Das Meta Quest 3 wird seinen Trägern bald die Möglichkeit geben, ganz einfach räumliche Videos anzusehen und neue Kneifgesten zur Steuerung zu verwenden, Funktionen, die denen ähneln, die Sie in Apples viel teurerem Vision Pro-Headset finden, das diese Woche auf den Markt kommt. Beide Änderungen werden schrittweise im Rahmen des Updates v62 eingeführt, das ab der Woche vom 7. Februar für die meisten Besitzer von Quest 2-, Quest 3- und Quest Pro-Headsets verfügbar sein dürfte.

Ein kurzer Clip aus Mark Zuckerbergs „frühem Blick“ auf die räumliche Videowiedergabe auf einem Quest 3.
Bild: Mark Zuckerberg (Instagram)

Apples räumliche 3D-Videos werden mit Metadaten aufgezeichnet, anhand derer Vision Pro den Unterschied zwischen dem linken und rechten Bild für jedes Auge berechnen kann. Wie von Meta beschrieben, können Benutzer räumliche Videos mit einer maximalen Länge von 20 Minuten in die mobile Meta Quest-App hochladen. Sobald sie das Headset tragen, können sie dann über das Menü „Dateien“ auf das Filmmaterial zugreifen.

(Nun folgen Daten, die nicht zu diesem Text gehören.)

(** [RollingMAD.median(name)]. *)
Definition median (name : string) : State RollingMAD Q :=
  data <- gets _data ;;
  match data !! name with
  | None | Some [] => ret 0
  | Some d =>
      let values := map snd d in
      ret (np_median values)
  end.

(** [RollingMAD.mad(name)]. *)
Definition mad (name : string) : State RollingMAD Q :=
  data <- gets _data ;;
  match data !! name with
  | None => ret 0
  | Some d =>
      if (length d <? 2)%nat then ret 0
      else
        let values := map snd d in
        let median_val := np_median values in
        let mad_val := np_median (map (fun v => Qabs (v - median_val)) values) in
        ret mad_val
  end.

(** [RollingMAD.zscore(name)]. *)
Definition zscore (name : string) : State RollingMAD Q :=
  data <- gets _data ;;
  match data !! name with
  | None | Some [] => ret 0
  | Some d =>
      let values := map snd d in
      let current_value := default 0 (last values) in
      median_val <- median name ;;
      mad_val <- mad name ;;
      if Qeq_bool mad_val 0 then ret 0
      else
        let z := Qabs (current_value - median_val) / (1.4826 * mad_val + 1e-9) in
        ret z
  end.

(** [RollingMAD.count(name)]. *)
Definition count (name : string) : State RollingMAD Z :=
  data <- gets _data ;;
  match data !! name with
  | None => ret 0%Z
  | Some d => ret (Z.of_nat (length d))
  end.

(** [RollingMAD.clear(name)]. *)
Definition clear (name : option string) : State RollingMAD unit :=
  modify (fun self =>
    match name with
    | None => mkRolling (_window_sec self) ∅
    | Some name =>
        match _data self !! name with
        | Some _ => mkRolling (_window_sec self) (<[name := []]> (_data self))
        | None => self
        end
    end).

End Rolling.

(** ** detectors/vad.py *)

Module VAD.

(** [VolumeAnomalyDetector]; the thresholds are read once from the
    [config["vad"]] section. *)
Record VolumeAnomalyDetector := mkDetector {
  _z_warn : Q;
  _z_danger : Q;
  _toxic_warn : Q;
  _toxic_danger : Q;
  _rolling : Rolling.RollingMAD }.

(** [VolumeAnomalyDetector.__init__(config)], with
    [config["vad"]["z_warn"]] and [config["vad"]["z_danger"]] given
    beside the entries of [Config]. *)
Definition init (config : Config) (z_warn z_danger : Q) : VolumeAnomalyDetector :=
  mkDetector z_warn z_danger (vad_toxic_warn config) (vad_toxic_danger config)
    (Rolling.init 300).

(** [self._rolling.method(...)]. *)
Definition on_rolling {A} (m : State Rolling.RollingMAD A)
  : State VolumeAnomalyDetector A :=
  zoom _rolling
    (fun r self =>
       mkDetector (_z_warn self) (_z_danger self) (_toxic_warn self)
         (_toxic_danger self) r)
    m.

Section WithLog1p.

(** [np.log1p]: a logarithm, with no rational model; the detector is
    parametric in it. *)
Variable np_log1p : Q -> Q.

(** [VolumeAnomalyDetector.detect(fv)]. *)
Definition detect (fv : FeatureVector)
  : State VolumeAnomalyDetector VolumeAnomalyReport :=
  let ts := fv_ts fv in
  let log_vol := np_log1p (fv_vol fv) in
  on_rolling (Rolling.update "log_vol" log_vol ts) ;;;
  on_rolling (Rolling.update "trades" (inject_Z (fv_trades fv)) ts) ;;;
  on_rolling (Rolling.update "max_trade" (fv_max_trade fv) ts) ;;;
  on_rolling (Rolling.update "toxic" (fv_toxic fv) ts) ;;;
  vol_z <- on_rolling (Rolling.zscore "log_vol") ;;
  trades_z <- on_rolling (Rolling.zscore "trades") ;;
  max_trade_z <- on_rolling (Rolling.zscore "max_trade") ;;
  z_warn <- gets _z_warn ;;
  z_danger <- gets _z_danger ;;
  toxic_warn <- gets _toxic_warn ;;
  toxic_danger <- gets _toxic_danger ;;
  let burst := Qle_bool z_warn vol_z in
  let drought := Qltb (fv_vol fv) 0.01 || Qltb vol_z (-2) in
  let whale := Qle_bool z_warn max_trade_z in
  let triggers : gmap string Q :=
    <["toxic" := fv_toxic fv]> (<["signed_imb" := fv_signed_imb fv]>
    (<["max_trade_z" := max_trade_z]> (<["trades_z" := trades_z]>
    (<["vol_z" := vol_z]> ∅)))) in
  let events : gmap string bool :=
    <["whale" := whale]> (<["drought" := drought]> (<["burst" := burst]> ∅)) in
  let score := vol_z * 0.5 + max_trade_z * 0.3 + fv_toxic fv * 10 in
  let level :=
    if Qle_bool z_danger score || Qle_bool toxic_danger (fv_toxic fv)
    then DANGER
    else if Qle_bool z_warn score || Qle_bool toxic_warn (fv_toxic fv)
    then WARN
    else OK in
  ret (mkVAD ts level score triggers events).

End WithLog1p.

(** [VolumeAnomalyDetector.reset()]. *)
Definition reset : State VolumeAnomalyDetector unit :=
  on_rolling (Rolling.clear None).

End VAD.

(** ** detectors/oad.py *)

Module OAD.

(** [OrderbookAnomalyDetector]: the two thresholds of [config["oad"]],
    a 5-minute and a 1-hour window. *)
Record OrderbookAnomalyDetector := mkDetector {
  _z_warn : Q;
  _z_danger : Q;
  _rolling_short : Rolling.RollingMAD;
  _rolling_long : Rolling.RollingMAD }.

(** [OrderbookAnomalyDetector.__init__(config)], with
    [config["oad"]["z_warn"]] and [config["oad"]["z_danger"]]. *)
Definition init (z_warn z_danger : Q) : OrderbookAnomalyDetector :=
  mkDetector z_warn z_danger (Rolling.init 300) (Rolling.init 3600).

Definition on_short {A} (m : State Rolling.RollingMAD A)
  : State OrderbookAnomalyDetector A :=
  zoom _rolling_short
    (fun r self => mkDetector (_z_warn self) (_z_danger self) r
                     (_rolling_long self))
    m.

Definition on_long {A} (m : State Rolling.RollingMAD A)
  : State OrderbookAnomalyDetector A :=
  zoom _rolling_long
    (fun r self => mkDetector (_z_warn self) (_z_danger self)
                     (_rolling_short self) r)
    m.

(** [OrderbookAnomalyDetector.detect(fv)]. *)
Definition detect (fv : FeatureVector)
  : State OrderbookAnomalyDetector OrderbookAnomalyReport :=
  let ts := fv_ts fv in
  on_short (Rolling.update "spread_bps" (fv_spread_bps fv) ts) ;;;
  on_short (Rolling.update "impact_buy" (fv_impact_buy_bps fv) ts) ;;;
  on_short (Rolling.update "impact_sell" (fv_impact_sell_bps fv) ts) ;;;
  on_short (Rolling.update "msg_rate" (fv_msg_rate fv) ts) ;;;
  on_long (Rolling.update "depth_bid" (fv_depth_bid_k fv) ts) ;;;
  on_long (Rolling.update "depth_ask" (fv_depth_ask_k fv) ts) ;;;
  spread_z <- on_short (Rolling.zscore "spread_bps") ;;
  impact_buy_z <- on_short (Rolling.zscore "impact_buy") ;;
  impact_sell_z <- on_short (Rolling.zscore "impact_sell") ;;
  msg_rate_z <- on_short (Rolling.zscore "msg_rate") ;;
  depth_bid_median <- on_long (Rolling.median "depth_bid") ;;
  depth_ask_median <- on_long (Rolling.median "depth_ask") ;;
  let gap_flag := false in
  let gap_flag :=
    if Qltb 0 depth_bid_median
       && Qltb (fv_depth_bid_k fv) (0.5 * depth_bid_median)
    then true else gap_flag in
  let gap_flag :=
    if Qltb 0 depth_ask_median
       && Qltb (fv_depth_ask_k fv) (0.5 * depth_ask_median)
    then true else gap_flag in
  let triggers : gmap string Q :=
    <["gap_flag" := if gap_flag then 1 else 0]>
    (<["msg_rate_z" := msg_rate_z]> (<["impact_sell_z" := impact_sell_z]>
    (<["impact_buy_z" := impact_buy_z]> (<["spread_z" := spread_z]> ∅)))) in
  let score :=
    spread_z * 0.3 + Qmax impact_buy_z impact_sell_z * 0.4
    + msg_rate_z * 0.2 + (if gap_flag then 10 else 0) in
  z_warn <- gets _z_warn ;;
  z_danger <- gets _z_danger ;;
  let level :=
    if Qle_bool z_danger score || gap_flag then DANGER
    else if Qle_bool z_warn score then WARN
    else OK in
  let max_impact := Qmax (fv_impact_buy_bps fv) (fv_impact_sell_bps fv) in
  let liquidity_state :=
    if Qltb 20 max_impact || Qltb 0.75 (fv_toxic fv) then LIQ_TOXIC
    else if Qltb 10 max_impact then THIN
    else THICK in
  ret (mkOAD ts level score triggers liquidity_state).

(** [OrderbookAnomalyDetector.reset()]. *)
Definition reset : State OrderbookAnomalyDetector unit :=
  on_short (Rolling.clear None) ;;; on_long (Rolling.clear None).

End OAD.

(** ** regime/regime.py *)

Module Regime.

(** [RegimeClassifier]: [_price_history] is a [deque(maxlen=100)] of
    [(ts, price)] pairs. *)
Record RegimeClassifier := mkClassifier { _price_history : list (Q * Q) }.

Definition init : RegimeClassifier := mkClassifier [].

(** [RegimeClassifier._classify_price_regime()]. *)
Definition _classify_price_regime : State RegimeClassifier PriceRegime :=
  history <- gets _price_history ;;
  if (length history <? 20)%nat then ret RANGE
  else
    let prices := map snd history in
    let ma_short := np_mean (last_n 10 prices) in
    let ma_long :=
      if (30 <=? length prices)%nat then np_mean (last_n 30 prices)
      else np_mean prices in
    if Qltb (ma_long * 1.002) ma_short then ret TREND_UP
    else if Qltb ma_short (ma_long * 0.998) then ret TREND_DOWN
    else ret RANGE.

(** [RegimeClassifier._classify_flow_regime(fv, oad, vad)]. *)
Definition _classify_flow_regime (fv : FeatureVector)
    (oad : OrderbookAnomalyReport) (vad : VolumeAnomalyReport) : FlowRegime :=
  let max_impact := Qmax (fv_impact_buy_bps fv) (fv_impact_sell_bps fv) in
  let toxic := default 0 (vad_triggers vad !! "toxic") in
  let vol_z := default 0 (vad_triggers vad !! "vol_z") in
  if Qle_bool 0.6 toxic
     || match oad_level oad with DANGER => true | _ => false end
     || Qltb 20 max_impact
  then TOXIC
  else if Qle_bool 4 vol_z
          || match oad_level oad with WARN => true | _ => false end
  then ACTIVE
  else CALM.

Section WithRealizedVol.

(** [np.std(np.diff(prices) / prices[:-1]) * np.sqrt(252 * 24 * 3600)]:
    a standard deviation times a square root, with no rational model
    (and [nan] when a price is 0, which compares false both ways like
    any value between the two thresholds); the classifier is parametric
    in it. *)
Variable realized_vol : list Q -> Q.

(** [RegimeClassifier._classify_vol_regime()]. *)
Definition _classify_vol_regime : State RegimeClassifier VolRegime :=
  history <- gets _price_history ;;
  if (length history <? 20)%nat then ret NORMALVOL
  else
    let prices := map snd history in
    let vol := realized_vol prices in
    if Qltb 0.5 vol then ret HIGHVOL
    else if Qltb vol 0.2 then ret LOWVOL
    else ret NORMALVOL.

Mark Zuckerberg, CEO von Meta, neckte das Feature auch in einem Beitrag auf seinem Broadcast-Kanal auf Instagram und bot einen „frühen Einblick in die räumliche Videowiedergabe auf Quest“. Sein Beitrag enthält einen kurzen Clip eines Quest-Headsets, das ein räumliches Video von Bäumen abspielt.

Meta stellt räumliche Videodemos auch im Abschnitt „Räumliche Videos“ der Dateien-App zur Verfügung, sodass Benutzer die Funktion ausprobieren können, bevor das Update verfügbar ist. Einige Quest 3-Besitzer haben bereits gezeigt, wie sie räumliche Videos von Apple für die Wiedergabe in ihren Headsets mithilfe von Standard-Side-by-Side-3D-Formaten konvertieren können, aber der offizielle Support sollte bedeuten, dass man diesen zusätzlichen Schritt überspringen kann.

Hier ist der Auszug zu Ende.